══ Records supplied

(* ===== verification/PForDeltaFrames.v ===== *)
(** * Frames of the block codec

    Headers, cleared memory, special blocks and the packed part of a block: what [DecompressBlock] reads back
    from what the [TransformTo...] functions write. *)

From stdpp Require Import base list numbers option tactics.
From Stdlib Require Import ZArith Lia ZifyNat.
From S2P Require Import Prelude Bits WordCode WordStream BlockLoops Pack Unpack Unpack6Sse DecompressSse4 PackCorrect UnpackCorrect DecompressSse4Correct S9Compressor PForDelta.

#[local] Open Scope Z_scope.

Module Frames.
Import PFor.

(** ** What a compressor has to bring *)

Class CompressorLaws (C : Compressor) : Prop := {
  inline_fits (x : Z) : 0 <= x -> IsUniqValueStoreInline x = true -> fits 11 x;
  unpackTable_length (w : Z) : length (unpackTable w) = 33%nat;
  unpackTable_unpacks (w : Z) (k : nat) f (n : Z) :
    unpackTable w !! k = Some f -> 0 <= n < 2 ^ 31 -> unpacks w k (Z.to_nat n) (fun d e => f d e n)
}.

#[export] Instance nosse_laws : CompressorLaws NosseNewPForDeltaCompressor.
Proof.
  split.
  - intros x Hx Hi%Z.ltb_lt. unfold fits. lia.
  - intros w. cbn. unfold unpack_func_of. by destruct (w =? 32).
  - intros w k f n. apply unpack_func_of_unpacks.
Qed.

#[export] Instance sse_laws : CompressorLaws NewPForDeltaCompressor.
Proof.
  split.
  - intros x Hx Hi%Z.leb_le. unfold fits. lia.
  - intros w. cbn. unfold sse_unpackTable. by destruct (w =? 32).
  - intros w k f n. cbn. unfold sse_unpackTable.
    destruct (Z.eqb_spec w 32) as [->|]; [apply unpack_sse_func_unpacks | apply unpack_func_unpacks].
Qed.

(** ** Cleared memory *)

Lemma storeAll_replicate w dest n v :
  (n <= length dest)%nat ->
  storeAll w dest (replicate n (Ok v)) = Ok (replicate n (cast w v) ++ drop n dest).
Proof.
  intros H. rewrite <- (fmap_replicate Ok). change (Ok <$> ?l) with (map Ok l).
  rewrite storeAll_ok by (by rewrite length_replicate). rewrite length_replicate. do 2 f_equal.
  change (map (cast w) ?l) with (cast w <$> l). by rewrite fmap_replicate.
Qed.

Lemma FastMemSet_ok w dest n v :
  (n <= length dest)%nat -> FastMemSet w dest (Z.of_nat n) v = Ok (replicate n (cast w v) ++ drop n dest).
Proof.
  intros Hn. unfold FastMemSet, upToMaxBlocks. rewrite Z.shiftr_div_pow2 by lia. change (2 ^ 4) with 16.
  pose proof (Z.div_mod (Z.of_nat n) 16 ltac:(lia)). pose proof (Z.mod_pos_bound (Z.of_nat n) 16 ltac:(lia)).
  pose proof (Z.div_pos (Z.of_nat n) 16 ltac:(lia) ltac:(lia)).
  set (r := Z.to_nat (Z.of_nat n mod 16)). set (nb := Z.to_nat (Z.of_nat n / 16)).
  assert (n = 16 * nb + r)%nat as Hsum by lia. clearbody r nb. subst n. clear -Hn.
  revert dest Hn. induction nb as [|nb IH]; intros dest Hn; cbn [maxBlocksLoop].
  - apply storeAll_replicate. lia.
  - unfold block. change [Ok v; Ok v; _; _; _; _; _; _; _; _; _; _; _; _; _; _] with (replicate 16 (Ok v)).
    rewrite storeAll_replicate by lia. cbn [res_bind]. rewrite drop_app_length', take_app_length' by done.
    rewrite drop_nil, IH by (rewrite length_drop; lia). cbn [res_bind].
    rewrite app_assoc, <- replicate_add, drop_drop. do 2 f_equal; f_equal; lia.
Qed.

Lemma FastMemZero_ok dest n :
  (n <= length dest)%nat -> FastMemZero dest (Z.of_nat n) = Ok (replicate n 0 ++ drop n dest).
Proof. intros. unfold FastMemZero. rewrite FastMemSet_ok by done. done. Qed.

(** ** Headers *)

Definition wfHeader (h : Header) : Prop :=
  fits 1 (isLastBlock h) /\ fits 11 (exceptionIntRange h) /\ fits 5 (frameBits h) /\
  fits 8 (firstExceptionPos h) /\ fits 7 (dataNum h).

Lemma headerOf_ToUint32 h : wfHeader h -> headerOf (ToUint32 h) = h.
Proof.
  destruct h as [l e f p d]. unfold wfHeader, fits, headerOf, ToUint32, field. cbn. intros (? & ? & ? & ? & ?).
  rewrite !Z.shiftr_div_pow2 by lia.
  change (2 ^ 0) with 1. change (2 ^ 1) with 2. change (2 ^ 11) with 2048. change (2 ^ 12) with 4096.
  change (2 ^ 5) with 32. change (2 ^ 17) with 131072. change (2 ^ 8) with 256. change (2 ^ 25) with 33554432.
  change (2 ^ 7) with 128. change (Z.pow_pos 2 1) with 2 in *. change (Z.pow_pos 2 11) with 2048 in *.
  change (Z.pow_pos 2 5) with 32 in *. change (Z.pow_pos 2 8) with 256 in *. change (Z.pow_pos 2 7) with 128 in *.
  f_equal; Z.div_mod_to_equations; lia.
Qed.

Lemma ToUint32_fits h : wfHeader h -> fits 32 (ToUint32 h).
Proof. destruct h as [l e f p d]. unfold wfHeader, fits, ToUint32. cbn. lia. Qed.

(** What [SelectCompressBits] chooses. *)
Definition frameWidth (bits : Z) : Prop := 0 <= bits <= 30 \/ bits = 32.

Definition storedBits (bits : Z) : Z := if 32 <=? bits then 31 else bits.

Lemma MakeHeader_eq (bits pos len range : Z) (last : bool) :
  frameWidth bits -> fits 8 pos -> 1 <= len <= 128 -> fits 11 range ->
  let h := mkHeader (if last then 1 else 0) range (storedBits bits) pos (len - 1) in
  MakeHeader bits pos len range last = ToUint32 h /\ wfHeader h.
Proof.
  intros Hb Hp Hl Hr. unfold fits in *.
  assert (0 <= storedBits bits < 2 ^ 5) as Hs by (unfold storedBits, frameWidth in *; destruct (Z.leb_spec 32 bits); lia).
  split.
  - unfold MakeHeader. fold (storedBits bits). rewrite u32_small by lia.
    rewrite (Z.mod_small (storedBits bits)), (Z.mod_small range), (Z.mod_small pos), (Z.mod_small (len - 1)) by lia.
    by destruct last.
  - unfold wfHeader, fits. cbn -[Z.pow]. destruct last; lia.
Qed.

════
══ Records supplied

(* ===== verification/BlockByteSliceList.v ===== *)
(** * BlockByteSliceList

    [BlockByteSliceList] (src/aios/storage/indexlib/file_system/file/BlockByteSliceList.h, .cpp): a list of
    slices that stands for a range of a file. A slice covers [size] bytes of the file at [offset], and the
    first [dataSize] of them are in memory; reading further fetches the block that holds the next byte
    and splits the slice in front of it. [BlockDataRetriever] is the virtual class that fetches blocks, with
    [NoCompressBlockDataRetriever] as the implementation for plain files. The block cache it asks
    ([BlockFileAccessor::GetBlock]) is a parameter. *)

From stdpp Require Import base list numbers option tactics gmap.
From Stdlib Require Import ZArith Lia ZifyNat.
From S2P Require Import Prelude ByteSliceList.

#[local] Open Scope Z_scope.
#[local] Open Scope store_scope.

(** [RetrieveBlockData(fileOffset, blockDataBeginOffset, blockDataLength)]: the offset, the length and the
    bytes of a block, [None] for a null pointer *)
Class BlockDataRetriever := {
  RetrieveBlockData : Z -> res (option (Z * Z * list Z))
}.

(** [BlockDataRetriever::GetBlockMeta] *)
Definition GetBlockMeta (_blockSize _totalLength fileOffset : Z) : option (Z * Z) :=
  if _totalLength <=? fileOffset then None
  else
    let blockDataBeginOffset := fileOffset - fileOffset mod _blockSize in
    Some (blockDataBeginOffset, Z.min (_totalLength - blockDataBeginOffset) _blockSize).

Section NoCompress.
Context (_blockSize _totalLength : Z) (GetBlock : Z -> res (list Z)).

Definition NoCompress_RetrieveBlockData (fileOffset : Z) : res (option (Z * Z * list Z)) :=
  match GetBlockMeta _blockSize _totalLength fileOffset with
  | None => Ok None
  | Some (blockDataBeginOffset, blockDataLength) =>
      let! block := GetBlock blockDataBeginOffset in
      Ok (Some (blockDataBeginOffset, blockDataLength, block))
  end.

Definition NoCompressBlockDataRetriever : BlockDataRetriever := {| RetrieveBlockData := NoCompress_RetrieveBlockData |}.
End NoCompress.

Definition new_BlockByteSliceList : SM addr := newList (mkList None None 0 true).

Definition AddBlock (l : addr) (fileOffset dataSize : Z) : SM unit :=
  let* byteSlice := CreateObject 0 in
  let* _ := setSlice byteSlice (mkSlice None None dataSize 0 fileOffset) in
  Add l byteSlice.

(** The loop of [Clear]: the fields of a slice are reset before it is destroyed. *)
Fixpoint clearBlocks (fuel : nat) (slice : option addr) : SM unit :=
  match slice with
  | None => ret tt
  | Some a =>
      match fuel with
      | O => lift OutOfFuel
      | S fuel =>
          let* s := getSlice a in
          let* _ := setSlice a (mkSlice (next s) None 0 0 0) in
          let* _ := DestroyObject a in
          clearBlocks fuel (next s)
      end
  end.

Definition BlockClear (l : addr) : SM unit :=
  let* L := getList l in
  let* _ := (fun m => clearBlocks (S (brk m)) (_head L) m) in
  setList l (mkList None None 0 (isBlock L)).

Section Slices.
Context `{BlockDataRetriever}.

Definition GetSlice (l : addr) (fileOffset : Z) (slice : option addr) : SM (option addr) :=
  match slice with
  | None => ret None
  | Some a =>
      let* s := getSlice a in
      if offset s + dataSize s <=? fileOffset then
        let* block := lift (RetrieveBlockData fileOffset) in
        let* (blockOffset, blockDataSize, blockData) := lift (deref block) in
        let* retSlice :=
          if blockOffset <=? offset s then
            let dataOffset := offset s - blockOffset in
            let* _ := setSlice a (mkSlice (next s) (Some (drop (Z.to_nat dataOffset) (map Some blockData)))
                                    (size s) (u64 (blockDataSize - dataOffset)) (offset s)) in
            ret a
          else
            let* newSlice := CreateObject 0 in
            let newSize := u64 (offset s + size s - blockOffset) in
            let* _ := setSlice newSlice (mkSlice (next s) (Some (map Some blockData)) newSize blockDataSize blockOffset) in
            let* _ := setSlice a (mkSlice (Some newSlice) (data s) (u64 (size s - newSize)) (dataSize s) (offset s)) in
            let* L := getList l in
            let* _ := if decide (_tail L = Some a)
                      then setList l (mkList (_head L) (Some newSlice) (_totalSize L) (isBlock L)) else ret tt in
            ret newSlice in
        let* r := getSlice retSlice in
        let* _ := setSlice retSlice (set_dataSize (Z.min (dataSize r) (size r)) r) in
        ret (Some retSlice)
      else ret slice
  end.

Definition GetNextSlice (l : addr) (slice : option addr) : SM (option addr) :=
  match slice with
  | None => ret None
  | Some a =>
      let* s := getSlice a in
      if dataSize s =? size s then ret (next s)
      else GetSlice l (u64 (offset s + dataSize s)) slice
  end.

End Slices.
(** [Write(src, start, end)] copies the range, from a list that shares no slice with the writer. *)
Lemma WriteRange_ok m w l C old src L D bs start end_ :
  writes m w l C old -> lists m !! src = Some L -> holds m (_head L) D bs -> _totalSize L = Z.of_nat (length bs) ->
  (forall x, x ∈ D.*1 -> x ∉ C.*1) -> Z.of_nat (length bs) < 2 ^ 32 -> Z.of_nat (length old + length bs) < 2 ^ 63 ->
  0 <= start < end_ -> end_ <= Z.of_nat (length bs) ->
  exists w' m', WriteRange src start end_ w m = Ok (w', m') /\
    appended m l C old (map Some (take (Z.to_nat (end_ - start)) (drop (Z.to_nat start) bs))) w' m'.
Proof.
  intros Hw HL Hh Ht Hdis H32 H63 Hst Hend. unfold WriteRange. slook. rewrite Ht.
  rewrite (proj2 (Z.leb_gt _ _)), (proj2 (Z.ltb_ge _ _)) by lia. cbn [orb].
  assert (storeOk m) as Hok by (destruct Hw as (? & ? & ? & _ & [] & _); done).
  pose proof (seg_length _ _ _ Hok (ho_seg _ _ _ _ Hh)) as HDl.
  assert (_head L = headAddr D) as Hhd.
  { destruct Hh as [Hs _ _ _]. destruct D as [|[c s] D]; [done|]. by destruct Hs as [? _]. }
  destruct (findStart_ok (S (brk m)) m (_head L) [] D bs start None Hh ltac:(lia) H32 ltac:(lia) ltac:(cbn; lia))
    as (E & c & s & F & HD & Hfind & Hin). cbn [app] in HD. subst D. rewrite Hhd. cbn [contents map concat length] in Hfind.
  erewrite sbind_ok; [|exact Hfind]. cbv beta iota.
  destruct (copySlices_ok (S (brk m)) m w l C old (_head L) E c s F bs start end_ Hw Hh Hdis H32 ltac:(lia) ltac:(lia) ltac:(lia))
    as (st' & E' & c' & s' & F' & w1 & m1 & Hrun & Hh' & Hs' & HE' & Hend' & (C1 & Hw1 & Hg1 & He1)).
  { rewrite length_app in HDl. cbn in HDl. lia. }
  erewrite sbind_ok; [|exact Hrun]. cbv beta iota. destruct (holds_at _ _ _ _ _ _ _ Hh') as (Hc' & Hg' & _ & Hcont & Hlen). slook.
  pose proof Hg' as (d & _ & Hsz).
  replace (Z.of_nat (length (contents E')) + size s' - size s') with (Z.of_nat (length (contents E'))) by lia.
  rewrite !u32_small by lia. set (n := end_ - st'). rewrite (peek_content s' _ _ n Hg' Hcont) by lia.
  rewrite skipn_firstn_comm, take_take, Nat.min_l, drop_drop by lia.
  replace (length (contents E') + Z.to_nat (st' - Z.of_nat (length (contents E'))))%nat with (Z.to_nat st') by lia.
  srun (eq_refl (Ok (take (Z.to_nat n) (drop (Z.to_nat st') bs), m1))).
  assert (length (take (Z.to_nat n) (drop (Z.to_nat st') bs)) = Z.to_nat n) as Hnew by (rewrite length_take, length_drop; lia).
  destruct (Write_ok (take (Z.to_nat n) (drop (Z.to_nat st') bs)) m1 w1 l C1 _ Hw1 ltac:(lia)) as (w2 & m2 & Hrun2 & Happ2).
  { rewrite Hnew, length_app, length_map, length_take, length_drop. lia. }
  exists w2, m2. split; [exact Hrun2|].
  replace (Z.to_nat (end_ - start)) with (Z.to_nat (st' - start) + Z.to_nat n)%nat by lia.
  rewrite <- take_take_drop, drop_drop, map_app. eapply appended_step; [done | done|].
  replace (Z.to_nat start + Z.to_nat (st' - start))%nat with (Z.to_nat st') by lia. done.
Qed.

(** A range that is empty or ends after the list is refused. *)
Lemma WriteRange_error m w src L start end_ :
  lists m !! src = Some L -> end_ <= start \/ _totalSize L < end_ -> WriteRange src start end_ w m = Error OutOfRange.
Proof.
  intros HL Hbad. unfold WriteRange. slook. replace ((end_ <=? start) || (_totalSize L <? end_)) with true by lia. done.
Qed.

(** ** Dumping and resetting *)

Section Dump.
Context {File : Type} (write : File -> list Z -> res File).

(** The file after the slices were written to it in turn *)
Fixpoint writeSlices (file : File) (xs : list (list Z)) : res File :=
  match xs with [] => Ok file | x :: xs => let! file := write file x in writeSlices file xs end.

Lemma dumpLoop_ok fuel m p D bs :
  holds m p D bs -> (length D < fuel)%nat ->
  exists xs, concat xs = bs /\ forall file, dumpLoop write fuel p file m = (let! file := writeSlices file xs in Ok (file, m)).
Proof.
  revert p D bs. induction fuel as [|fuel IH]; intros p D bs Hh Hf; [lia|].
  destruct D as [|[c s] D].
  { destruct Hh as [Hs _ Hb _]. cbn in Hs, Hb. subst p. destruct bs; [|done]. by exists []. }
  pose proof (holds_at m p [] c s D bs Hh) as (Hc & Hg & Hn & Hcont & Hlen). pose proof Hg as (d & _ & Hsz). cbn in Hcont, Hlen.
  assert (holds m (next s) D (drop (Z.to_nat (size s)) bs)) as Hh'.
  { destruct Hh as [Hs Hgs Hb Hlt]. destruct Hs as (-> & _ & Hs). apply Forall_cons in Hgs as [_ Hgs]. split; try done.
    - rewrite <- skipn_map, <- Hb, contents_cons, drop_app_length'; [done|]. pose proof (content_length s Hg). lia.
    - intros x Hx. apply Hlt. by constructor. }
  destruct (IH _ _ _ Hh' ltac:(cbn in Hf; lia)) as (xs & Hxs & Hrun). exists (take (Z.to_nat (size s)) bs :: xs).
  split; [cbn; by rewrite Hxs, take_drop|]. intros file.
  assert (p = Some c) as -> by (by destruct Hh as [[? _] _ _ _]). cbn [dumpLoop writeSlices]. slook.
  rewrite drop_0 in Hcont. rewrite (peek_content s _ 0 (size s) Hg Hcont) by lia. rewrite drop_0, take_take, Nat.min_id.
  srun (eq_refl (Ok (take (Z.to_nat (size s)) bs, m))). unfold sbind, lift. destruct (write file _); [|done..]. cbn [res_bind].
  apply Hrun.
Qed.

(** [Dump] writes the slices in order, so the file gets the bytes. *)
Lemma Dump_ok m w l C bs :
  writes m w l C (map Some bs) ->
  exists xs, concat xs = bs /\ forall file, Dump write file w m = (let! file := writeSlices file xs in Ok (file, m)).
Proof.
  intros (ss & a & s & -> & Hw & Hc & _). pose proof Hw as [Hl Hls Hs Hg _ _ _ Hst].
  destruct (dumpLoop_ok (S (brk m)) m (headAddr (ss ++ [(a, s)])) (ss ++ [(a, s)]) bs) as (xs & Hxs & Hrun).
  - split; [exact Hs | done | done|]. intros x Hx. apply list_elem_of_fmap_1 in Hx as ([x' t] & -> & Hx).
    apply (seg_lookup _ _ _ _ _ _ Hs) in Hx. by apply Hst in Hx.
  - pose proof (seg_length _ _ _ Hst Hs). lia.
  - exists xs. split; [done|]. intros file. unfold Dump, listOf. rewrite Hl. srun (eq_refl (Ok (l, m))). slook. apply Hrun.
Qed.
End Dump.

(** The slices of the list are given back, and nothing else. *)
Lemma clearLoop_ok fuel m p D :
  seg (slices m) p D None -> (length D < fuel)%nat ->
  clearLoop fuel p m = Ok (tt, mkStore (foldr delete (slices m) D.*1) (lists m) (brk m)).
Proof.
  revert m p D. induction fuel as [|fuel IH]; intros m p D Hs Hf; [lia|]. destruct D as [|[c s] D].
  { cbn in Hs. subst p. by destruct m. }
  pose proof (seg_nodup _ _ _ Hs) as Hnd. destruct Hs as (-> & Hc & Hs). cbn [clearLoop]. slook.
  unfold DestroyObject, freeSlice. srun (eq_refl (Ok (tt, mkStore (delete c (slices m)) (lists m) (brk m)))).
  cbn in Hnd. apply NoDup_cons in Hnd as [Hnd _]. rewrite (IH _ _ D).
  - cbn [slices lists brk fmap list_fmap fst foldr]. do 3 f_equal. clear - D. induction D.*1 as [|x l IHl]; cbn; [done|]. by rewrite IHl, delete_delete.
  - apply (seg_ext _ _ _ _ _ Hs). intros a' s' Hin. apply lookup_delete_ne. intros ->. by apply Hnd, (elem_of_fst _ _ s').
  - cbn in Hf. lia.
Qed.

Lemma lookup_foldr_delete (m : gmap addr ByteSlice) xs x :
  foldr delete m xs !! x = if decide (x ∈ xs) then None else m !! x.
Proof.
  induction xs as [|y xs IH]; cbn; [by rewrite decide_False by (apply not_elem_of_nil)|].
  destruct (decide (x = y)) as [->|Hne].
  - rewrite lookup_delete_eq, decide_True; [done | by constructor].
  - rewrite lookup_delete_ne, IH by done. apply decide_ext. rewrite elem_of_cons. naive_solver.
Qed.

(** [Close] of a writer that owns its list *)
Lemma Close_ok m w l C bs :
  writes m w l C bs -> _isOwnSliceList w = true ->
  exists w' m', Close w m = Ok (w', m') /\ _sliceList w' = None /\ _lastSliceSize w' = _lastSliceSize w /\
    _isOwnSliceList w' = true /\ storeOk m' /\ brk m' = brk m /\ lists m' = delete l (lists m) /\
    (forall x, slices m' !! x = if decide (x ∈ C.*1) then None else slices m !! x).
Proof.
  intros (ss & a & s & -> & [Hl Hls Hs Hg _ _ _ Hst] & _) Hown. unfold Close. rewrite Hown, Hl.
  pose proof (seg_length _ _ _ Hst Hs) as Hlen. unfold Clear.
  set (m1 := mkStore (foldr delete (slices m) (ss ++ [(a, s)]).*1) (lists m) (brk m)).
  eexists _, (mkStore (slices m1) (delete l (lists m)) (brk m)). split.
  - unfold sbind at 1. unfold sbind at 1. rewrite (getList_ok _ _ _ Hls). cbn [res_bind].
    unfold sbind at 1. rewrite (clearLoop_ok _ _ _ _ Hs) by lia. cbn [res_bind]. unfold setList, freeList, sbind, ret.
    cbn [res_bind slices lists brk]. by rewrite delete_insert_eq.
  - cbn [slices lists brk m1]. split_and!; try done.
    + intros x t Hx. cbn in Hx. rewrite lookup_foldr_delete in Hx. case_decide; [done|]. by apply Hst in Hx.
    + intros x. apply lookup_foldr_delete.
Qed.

════
══ Records supplied

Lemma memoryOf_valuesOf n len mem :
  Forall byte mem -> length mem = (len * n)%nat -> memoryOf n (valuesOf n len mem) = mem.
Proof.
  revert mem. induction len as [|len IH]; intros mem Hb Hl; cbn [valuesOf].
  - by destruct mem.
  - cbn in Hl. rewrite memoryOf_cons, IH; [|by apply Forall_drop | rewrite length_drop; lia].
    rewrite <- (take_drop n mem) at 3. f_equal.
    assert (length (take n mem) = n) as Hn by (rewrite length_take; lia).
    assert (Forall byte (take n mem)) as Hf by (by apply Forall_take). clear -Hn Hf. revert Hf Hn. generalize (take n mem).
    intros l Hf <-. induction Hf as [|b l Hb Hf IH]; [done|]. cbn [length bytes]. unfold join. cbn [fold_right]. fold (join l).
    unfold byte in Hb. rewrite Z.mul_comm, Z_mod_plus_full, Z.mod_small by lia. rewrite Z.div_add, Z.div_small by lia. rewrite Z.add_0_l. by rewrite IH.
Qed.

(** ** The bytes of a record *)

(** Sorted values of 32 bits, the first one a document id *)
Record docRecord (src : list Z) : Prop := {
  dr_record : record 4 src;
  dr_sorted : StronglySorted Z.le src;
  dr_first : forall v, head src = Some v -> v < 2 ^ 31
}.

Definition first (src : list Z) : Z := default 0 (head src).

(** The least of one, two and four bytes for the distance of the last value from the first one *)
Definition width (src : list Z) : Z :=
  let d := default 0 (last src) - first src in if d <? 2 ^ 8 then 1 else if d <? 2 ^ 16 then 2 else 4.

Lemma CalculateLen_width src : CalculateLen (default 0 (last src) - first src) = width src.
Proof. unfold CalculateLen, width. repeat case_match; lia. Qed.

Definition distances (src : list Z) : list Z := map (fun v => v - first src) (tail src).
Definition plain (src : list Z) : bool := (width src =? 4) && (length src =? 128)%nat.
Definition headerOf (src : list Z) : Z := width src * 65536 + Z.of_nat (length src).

════

▸ Your task: Starting at the line that has "if blockOffset <=? offset s then" and ending at the line that has "let newSize := u64", please write out the lines above exactly, leaving out all others.

▸ Result of the task:
          if blockOffset <=? offset s then
            let dataOffset := offset s - blockOffset in
            let* _ := setSlice a (mkSlice (next s) (Some (drop (Z.to_nat dataOffset) (map Some blockData)))
                                    (size s) (u64 (blockDataSize - dataOffset)) (offset s)) in
            ret a
          else
            let* newSlice := CreateObject 0 in
            let newSize := u64 (offset s + size s - blockOffset) in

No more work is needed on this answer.